Bio

Larry Burtlemann 2 by lisa scott owen

Larry Bertlemann – born August 7, 1955

 

The Rubberman opened the door. Arriving amid a period of flux, he demonstrated that no limits exist beyond our imagination. He didn’t invent the shortboard; he just showed us how to ride it. No one had a greater influence on the way people surf — from the best in the world on down — than Larry Bertlemann.

The only son (he has four sisters) of a former survival instructor for the U.S. Air Force, Lawrence Mehau Bertlemann was drawn to adventure at an early age. Born in Hilo, on Hawaii’s big island, where his father ran an auto shop, Larry spent his early childhood hunting pigs and fishing with handlines, without so much as a thought on surfing. At age 11, he came to Oahu with his mother, putting Larry in proximity to Waikiki and the forces that would shape his life. “I still remember my first wave at Queens,” he reflects. “I rented a board for an hour and stayed out all day. They had to chase me in. Rabbit Kekai was up there yelling at me, but then my mom told him who I was. Our family had a lot of pull at the time — on both sides of the law, so he left me alone.”
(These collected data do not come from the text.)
(** * diskover_dupes: a shallow embedding of the duplicate finder

    The development follows [diskover_dupes.py] function by function:
    - [index_dupes]: the bulk partial update that tags duplicates;
    - [md5_hasher]: the worker that streams a file into an MD5 hasher;
    - [verify_dupes]: head/tail sampling, bucketing and MD5 confirmation;
    - [dupes_finder]: the index scan, the grouping by [filehash] and the
      batched enqueue of hash groups.

    Python values are modelled as follows.  A [dict] whose iteration order
    is observable ([dups], [dups_md5], [filehashes]) is an association list
    in insertion order (the order of CPython 3.7 and later); the file system
    is a finite map from paths to files.  Python integers are [Z], [bytes]
    are [list byte], [str] is [string].  An exception is an explicit result
    ([Raise]); a [get()] on a queue that can never be filled is the outcome
    [Blocked].  The interpreter modelled is 64-bit CPython 3, where
    [IOError] is an alias of [OSError], a length or an offset is a signed
    64-bit integer, and a [bytes] object is allocated before it is
    filled. *)

From Stdlib Require Import ZArith Lia Permutation.
From Stdlib.Strings Require Import Ascii String Byte.
From stdpp Require Import base option list strings functions gmap sorting.

Open Scope Z_scope.

(** ** Library functions the module calls *)

(** [hashlib.md5]: RFC 1321 over [Z] words with the 32-bit wrap-around
    written out.  The proofs below never look inside it. *)
Module MD5.

Definition wrap32 (x : Z) : Z := x mod 2 ^ 32.

Definition rotl32 (x c : Z) : Z :=
  Z.lor (wrap32 (Z.shiftl x c)) (Z.shiftr x (32 - c)).

Definition not32 (x : Z) : Z := Z.lxor x (2 ^ 32 - 1).

(** floor (2^32 * |sin (i + 1)|) for i = 0 .. 63. *)
Definition sines : list Z :=
  [ 3614090360; 3905402710; 606105819; 3250441966;
    4118548399; 1200080426; 2821735955; 4249261313;
    1770035416; 2336552879; 4294925233; 2304563134;
    1804603682; 4254626195; 2792965006; 1236535329;
    4129170786; 3225465664; 643717713; 3921069994;
    3593408605; 38016083; 3634488961; 3889429448;
    568446438; 3275163606; 4107603335; 1163531501;
    2850285829; 4243563512; 1735328473; 2368359562;
    4294588738; 2272392833; 1839030562; 4259657740;
    2763975236; 1272893353; 4139469664; 3200236656;
    681279174; 3936430074; 3572445317; 76029189;
    3654602809; 3873151461; 530742520; 3299628645;
    4096336452; 1126891415; 2878612391; 4237533241;
    1700485571; 2399980690; 4293915773; 2240044497;
    1873313359; 4264355552; 2734768916; 1309151649;
    4149444226; 3174756917; 718787259; 3951481745 ].

Definition shifts (i : nat) : Z :=
  nth (4 * (i / 16) + i mod 4)
      [ 7; 12; 17; 22;  5; 9; 14; 20;  4; 11; 16; 23;  6; 10; 15; 21 ] 0.

Record state := State { sa : Z; sb : Z; sc : Z; sd : Z }.

Definition init : state :=
  State 1732584193 4023233417 2562383102 271733878.

Definition mix (i : nat) (b c d : Z) : Z :=
  match (i / 16)%nat with
  | O => Z.lor (Z.land b c) (Z.land (not32 b) d)
  | 1%nat => Z.lor (Z.land d b) (Z.land (not32 d) c)
  | 2%nat => Z.lxor b (Z.lxor c d)
  | _ => Z.lxor c (Z.lor b (not32 d))
  end.

Definition word_index (i : nat) : nat :=
  match (i / 16)%nat with
  | O => i
  | 1%nat => (5 * i + 1) mod 16
  | 2%nat => (3 * i + 5) mod 16
  | _ => (7 * i) mod 16
  end.

Definition step (m : list Z) (s : state) (i : nat) : state :=
  let f := wrap32 (mix i (sb s) (sc s) (sd s) + sa s
                   + nth i sines 0 + nth (word_index i) m 0) in
  State (sd s) (wrap32 (sb s + rotl32 f (shifts i))) (sb s) (sc s).

Definition compress (s : state) (m : list Z) : state :=
  let r := fold_left (step m) (seq 0 64) s in
  State (wrap32 (sa s + sa r)) (wrap32 (sb s + sb r))
        (wrap32 (sc s + sc r)) (wrap32 (sd s + sd r)).

(** Little-endian 32-bit words of a byte sequence (a multiple of 4 long). *)
Fixpoint words (l : list Z) : list Z :=
  match l with
  | b0 :: b1 :: b2 :: b3 :: r =>
      (b0 + 2 ^ 8 * b1 + 2 ^ 16 * b2 + 2 ^ 24 * b3) :: words r
  | _ => []
  end.

Definition le_bytes (n : nat) (x : Z) : list Z :=
  map (fun k => Z.shiftr x (8 * Z.of_nat k) mod 256) (seq 0 n).

Definition pad (msg : list Z) : list Z :=
  let n := length msg in
  let zeros := ((64 + 55 - n mod 64) mod 64)%nat in
  msg ++ 128 :: repeat 0 zeros ++ le_bytes 8 (8 * Z.of_nat n).

Fixpoint blocks (fuel : nat) (ws : list Z) (s : state) : state :=
  match fuel, ws with
  | S fuel, _ :: _ => blocks fuel (skipn 16 ws) (compress s (firstn 16 ws))
  | _, _ => s
  end.

Definition hex_digit (x : Z) : ascii :=
  nth (Z.to_nat x)
      [ "0"; "1"; "2"; "3"; "4"; "5"; "6"; "7";
        "8"; "9"; "a"; "b"; "c"; "d"; "e"; "f" ]%char "0"%char.

Definition hex_byte (x : Z) : string :=
  String (hex_digit (x / 16)) (String (hex_digit (x mod 16)) EmptyString).

Definition digest (msg : list Z) : list Z :=
  let ws := words (pad msg) in
  let s := blocks (length ws) ws init in
  le_bytes 4 (sa s) ++ le_bytes 4 (sb s) ++ le_bytes 4 (sc s) ++ le_bytes 4 (sd s).

Definition hexdigest (msg : list byte) : string :=
  String.concat "" (map hex_byte (digest (map (fun b => Z.of_N (Byte.to_N b)) msg))).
Longboards were still all that was known, and Bertlemann borrowed anything he could get his hands on. He eventually found a 9’6″ in the bushes and rode it for a month before snapping it. Rather than mend the hulking plank, he glassed a fin on the front half and set out for some serious fun. By this time, school had become a nuisance, so after eighth grade, he dropped out in favor of the beach. The only graduating he was interested in was going from the bunny slopes of Waikiki to the bowl at Ala Moana. Without conforming to the restraints of competition, he experienced success by the early ’70s. In the 1972 World Contest in San Diego, he finished third, followed by a victory in the 1973 U.S. Championships. Contrary to advice from his shaper, coach and mentor Ben Aipa, Bertlemann turned professional.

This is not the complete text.